» Exercise goal: Nothing but the lines below between the line holding "(* ===== verification/Time.v ===== *)" and the line holding "Proof. solve_decision. Defined.", inclusive, should appear in the answer, each set down exactly.

- - - -

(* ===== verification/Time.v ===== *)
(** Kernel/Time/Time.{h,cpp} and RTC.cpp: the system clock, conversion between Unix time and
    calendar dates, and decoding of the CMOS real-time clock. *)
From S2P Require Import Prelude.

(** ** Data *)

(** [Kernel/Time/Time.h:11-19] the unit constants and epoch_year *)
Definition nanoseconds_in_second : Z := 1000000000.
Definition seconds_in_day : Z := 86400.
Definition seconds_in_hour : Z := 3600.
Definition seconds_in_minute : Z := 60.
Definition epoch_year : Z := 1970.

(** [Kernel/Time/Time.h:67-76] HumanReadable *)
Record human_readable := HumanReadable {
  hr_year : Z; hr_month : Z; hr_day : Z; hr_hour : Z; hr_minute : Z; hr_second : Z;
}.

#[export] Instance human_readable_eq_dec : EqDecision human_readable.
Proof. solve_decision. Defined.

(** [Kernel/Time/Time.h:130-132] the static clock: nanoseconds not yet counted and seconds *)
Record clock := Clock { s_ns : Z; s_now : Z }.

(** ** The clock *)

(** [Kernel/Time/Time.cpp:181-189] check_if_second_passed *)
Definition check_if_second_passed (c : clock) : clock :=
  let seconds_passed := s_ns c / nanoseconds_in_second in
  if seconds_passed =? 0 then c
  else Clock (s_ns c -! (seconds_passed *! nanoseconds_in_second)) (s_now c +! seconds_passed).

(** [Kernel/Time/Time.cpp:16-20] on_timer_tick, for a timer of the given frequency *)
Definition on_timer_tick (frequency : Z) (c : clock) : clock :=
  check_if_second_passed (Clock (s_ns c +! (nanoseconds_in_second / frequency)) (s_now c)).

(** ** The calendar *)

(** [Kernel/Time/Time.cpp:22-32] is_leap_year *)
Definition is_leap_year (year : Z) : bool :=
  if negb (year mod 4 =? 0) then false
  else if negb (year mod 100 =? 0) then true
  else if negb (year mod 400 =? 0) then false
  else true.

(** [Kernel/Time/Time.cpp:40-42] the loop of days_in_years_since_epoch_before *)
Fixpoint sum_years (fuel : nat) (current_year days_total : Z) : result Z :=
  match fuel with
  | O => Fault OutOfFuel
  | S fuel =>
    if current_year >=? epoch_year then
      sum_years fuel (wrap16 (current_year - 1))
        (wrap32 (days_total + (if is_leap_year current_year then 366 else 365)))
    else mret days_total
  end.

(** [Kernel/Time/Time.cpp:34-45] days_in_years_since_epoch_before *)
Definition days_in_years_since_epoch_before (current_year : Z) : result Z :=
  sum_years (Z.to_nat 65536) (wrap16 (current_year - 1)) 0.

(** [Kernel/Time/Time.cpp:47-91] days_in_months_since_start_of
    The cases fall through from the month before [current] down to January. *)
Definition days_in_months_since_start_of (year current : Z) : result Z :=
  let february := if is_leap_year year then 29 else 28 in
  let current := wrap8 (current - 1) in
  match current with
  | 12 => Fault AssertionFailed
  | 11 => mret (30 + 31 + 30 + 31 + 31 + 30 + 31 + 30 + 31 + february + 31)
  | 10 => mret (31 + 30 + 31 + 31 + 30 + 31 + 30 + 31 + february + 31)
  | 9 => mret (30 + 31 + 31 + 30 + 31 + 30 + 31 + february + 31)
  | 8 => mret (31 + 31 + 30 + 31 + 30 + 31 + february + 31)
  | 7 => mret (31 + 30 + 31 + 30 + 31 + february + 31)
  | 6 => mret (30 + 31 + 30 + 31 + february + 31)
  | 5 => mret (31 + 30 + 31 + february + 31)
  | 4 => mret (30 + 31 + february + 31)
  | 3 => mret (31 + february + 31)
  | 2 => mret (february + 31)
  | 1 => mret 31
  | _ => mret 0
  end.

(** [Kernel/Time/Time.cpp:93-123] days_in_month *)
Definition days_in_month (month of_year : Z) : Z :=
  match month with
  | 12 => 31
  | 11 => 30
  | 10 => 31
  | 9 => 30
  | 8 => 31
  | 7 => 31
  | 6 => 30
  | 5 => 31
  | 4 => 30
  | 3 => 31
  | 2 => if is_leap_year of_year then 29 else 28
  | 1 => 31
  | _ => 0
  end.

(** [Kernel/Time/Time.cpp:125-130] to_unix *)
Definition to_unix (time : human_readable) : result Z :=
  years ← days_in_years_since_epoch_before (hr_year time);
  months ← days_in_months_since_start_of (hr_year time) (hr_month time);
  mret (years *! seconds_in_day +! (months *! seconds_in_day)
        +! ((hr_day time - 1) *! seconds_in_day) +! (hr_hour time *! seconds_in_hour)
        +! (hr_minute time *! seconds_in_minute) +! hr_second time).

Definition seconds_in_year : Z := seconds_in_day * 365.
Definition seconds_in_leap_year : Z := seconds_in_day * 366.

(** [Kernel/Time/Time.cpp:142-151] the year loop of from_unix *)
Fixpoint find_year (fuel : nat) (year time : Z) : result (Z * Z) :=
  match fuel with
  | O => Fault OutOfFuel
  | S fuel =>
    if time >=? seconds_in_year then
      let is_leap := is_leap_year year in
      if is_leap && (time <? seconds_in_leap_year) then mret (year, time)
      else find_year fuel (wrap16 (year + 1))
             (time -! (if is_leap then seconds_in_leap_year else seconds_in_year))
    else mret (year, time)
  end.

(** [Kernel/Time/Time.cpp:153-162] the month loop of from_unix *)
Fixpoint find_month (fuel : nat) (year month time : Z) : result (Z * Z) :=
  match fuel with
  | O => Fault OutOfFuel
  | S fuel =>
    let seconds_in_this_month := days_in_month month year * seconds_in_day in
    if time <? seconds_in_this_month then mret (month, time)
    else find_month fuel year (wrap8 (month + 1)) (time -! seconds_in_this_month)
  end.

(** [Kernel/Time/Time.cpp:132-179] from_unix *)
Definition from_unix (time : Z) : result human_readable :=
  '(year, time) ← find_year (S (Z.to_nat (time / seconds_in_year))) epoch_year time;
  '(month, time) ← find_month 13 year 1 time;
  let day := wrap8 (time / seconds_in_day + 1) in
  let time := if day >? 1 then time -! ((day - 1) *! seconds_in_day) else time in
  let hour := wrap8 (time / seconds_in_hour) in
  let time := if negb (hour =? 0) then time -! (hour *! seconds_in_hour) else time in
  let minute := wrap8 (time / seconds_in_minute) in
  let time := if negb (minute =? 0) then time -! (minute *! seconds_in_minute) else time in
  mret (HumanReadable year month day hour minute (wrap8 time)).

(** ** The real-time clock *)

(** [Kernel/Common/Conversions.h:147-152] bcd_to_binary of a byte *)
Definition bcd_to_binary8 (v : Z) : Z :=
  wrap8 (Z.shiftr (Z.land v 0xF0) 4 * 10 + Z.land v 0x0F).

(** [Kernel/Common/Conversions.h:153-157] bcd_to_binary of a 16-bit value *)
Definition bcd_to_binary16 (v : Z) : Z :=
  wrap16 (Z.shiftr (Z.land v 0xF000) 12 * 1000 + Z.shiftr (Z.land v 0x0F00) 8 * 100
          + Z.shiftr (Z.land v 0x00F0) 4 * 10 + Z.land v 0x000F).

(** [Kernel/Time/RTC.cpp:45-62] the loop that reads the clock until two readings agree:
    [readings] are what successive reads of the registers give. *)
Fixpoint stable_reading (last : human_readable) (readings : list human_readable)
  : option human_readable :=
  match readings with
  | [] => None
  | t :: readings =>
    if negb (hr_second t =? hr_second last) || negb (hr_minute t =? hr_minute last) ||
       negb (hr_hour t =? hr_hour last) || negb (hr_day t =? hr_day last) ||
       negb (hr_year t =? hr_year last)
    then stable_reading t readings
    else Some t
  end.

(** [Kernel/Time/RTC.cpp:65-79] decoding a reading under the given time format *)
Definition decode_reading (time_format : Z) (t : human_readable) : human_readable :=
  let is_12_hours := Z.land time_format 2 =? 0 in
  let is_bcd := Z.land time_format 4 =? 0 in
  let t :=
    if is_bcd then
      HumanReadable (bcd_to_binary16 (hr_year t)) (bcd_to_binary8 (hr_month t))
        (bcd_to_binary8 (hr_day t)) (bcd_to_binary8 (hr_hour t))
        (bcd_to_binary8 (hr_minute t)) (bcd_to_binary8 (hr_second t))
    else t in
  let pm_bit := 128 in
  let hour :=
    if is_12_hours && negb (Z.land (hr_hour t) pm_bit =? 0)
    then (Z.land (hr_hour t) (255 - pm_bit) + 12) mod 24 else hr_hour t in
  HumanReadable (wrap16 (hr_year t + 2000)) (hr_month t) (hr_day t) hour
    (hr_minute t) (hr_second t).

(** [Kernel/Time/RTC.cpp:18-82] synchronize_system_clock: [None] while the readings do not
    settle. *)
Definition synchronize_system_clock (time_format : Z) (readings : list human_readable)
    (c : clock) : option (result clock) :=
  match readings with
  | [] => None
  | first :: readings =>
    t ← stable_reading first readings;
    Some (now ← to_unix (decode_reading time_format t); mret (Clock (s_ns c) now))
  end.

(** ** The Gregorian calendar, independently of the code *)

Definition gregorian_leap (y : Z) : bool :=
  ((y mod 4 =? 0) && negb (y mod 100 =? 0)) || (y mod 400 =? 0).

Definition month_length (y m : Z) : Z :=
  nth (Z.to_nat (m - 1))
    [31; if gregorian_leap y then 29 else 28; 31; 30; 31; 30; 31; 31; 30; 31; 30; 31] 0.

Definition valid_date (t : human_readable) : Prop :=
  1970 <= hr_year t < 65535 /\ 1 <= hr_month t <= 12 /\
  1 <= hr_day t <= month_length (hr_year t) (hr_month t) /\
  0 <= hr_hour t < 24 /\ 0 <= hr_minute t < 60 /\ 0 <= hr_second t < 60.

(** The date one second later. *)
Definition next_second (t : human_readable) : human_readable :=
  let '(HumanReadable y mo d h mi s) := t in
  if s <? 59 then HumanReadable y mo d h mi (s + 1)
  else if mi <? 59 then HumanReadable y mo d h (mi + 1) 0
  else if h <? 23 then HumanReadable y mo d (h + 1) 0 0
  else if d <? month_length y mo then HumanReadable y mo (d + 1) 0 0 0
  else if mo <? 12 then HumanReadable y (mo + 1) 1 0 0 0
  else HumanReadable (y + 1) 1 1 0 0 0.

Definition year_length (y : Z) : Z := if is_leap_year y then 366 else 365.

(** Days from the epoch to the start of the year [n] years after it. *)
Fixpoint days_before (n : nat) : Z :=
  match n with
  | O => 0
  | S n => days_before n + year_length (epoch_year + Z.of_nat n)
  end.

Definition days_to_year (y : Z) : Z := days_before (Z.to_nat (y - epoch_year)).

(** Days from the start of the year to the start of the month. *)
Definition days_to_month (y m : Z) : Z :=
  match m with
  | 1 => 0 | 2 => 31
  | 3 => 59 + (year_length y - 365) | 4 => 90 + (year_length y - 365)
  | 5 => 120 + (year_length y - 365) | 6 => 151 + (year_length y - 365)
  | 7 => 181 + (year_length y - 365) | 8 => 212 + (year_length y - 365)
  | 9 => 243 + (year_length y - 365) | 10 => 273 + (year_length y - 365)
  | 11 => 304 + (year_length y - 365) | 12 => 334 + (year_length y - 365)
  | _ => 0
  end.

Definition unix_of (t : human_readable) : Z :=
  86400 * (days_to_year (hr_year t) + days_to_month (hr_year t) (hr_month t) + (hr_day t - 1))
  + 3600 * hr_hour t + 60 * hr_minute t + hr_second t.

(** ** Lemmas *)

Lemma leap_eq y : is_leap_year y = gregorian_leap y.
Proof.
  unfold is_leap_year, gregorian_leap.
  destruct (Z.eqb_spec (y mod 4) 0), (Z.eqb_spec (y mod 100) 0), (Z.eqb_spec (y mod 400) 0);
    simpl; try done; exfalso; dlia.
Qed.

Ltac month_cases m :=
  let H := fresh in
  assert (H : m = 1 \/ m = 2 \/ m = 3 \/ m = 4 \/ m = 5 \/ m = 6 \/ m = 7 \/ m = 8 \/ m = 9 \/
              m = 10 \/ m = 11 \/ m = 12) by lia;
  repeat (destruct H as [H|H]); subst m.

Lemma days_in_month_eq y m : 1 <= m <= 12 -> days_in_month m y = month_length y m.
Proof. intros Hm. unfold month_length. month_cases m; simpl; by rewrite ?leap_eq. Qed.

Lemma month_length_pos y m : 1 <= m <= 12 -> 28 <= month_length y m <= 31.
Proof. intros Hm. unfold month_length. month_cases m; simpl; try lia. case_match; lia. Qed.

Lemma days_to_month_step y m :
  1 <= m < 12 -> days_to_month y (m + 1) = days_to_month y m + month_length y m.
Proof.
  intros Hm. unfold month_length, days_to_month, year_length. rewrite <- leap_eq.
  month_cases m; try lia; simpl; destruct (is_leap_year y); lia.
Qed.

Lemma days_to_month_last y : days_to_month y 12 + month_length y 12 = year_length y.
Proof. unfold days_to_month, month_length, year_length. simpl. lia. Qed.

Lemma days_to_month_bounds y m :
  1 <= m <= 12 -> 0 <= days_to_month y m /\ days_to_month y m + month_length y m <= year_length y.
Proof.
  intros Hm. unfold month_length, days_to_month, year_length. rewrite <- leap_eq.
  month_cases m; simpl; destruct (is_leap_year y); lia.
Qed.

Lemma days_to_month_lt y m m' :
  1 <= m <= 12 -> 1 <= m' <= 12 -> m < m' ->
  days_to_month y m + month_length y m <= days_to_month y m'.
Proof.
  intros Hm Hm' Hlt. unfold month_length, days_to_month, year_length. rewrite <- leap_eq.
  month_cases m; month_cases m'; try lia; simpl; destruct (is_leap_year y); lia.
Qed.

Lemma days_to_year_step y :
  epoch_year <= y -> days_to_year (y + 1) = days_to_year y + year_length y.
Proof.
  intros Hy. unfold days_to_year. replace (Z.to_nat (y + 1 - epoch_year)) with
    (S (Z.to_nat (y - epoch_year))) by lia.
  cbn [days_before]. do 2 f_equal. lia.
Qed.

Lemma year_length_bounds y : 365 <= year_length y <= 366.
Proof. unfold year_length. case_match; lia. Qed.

- - - -

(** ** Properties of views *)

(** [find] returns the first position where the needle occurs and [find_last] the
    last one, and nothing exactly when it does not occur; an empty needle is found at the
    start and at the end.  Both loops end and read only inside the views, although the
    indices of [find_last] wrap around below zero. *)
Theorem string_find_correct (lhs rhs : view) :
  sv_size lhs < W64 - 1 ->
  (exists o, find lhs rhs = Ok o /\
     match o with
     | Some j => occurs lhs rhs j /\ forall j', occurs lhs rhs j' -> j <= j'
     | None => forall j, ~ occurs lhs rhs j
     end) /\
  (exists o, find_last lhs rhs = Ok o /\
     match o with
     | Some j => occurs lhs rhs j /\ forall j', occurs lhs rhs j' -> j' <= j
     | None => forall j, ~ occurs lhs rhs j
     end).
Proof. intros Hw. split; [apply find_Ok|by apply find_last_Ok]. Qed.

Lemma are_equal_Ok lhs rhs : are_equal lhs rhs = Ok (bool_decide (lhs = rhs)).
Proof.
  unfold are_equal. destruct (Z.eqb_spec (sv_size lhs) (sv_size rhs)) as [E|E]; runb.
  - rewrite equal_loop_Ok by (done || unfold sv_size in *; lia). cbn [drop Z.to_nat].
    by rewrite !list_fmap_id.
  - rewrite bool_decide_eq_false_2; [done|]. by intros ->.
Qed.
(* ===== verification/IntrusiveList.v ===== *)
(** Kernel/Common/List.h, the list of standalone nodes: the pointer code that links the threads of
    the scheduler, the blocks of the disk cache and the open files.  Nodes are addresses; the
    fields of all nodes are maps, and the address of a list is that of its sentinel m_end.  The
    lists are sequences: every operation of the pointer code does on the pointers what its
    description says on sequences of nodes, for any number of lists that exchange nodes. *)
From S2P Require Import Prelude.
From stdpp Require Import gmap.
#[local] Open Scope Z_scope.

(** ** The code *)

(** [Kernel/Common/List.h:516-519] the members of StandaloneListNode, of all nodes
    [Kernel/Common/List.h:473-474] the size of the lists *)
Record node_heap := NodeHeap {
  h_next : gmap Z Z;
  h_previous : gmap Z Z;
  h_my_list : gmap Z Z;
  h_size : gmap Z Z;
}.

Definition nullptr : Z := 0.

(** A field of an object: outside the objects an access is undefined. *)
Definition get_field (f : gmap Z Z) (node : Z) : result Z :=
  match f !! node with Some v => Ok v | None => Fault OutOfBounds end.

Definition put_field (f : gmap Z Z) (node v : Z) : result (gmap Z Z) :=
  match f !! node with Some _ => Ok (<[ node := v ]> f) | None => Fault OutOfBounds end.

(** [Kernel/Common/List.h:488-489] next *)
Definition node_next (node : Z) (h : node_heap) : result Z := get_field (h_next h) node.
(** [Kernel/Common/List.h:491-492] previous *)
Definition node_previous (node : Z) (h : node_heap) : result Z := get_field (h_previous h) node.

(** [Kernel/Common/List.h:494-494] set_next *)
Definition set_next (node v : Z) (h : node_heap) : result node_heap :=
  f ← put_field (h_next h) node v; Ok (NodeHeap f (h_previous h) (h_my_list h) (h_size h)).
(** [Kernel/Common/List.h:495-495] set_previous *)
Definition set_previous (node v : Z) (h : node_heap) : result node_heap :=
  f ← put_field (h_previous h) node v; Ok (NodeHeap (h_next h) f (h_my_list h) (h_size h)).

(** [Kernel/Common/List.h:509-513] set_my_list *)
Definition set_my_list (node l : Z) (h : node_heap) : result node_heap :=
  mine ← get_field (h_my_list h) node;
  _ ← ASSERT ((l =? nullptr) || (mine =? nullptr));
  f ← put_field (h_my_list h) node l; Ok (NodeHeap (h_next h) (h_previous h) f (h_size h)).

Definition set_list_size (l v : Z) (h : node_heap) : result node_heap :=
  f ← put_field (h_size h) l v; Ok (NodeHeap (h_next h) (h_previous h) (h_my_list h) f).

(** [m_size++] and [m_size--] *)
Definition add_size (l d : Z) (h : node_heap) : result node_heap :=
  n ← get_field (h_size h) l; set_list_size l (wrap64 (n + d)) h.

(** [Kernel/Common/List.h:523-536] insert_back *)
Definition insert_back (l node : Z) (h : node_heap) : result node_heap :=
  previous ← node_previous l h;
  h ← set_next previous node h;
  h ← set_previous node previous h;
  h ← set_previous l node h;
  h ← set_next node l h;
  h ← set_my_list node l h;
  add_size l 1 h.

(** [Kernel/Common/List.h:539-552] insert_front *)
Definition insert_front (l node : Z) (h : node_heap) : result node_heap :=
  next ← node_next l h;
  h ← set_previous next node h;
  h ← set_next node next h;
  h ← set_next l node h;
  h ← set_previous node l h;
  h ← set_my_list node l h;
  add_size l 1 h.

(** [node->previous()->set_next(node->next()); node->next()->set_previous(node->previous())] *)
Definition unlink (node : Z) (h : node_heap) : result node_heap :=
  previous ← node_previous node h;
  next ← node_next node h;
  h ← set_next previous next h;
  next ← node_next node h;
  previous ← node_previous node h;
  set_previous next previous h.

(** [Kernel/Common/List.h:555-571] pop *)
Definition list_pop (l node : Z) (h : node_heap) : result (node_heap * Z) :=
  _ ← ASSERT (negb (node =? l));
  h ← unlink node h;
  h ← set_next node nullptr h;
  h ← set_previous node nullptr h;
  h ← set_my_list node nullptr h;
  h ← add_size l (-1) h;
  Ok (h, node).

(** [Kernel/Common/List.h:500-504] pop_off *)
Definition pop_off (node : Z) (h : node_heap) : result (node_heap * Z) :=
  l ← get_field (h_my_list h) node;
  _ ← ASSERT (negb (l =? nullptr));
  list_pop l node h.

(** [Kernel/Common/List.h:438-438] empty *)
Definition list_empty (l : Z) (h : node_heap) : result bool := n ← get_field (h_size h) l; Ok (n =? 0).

- - - -

» Response to the exercise:
(* ===== verification/Time.v ===== *)
(** Kernel/Time/Time.{h,cpp} and RTC.cpp: the system clock, conversion between Unix time and
    calendar dates, and decoding of the CMOS real-time clock. *)
From S2P Require Import Prelude.

(** ** Data *)

(** [Kernel/Time/Time.h:11-19] the unit constants and epoch_year *)
Definition nanoseconds_in_second : Z := 1000000000.
Definition seconds_in_day : Z := 86400.
Definition seconds_in_hour : Z := 3600.
Definition seconds_in_minute : Z := 60.
Definition epoch_year : Z := 1970.

(** [Kernel/Time/Time.h:67-76] HumanReadable *)
Record human_readable := HumanReadable {
  hr_year : Z; hr_month : Z; hr_day : Z; hr_hour : Z; hr_minute : Z; hr_second : Z;
}.

#[export] Instance human_readable_eq_dec : EqDecision human_readable.
Proof. solve_decision. Defined.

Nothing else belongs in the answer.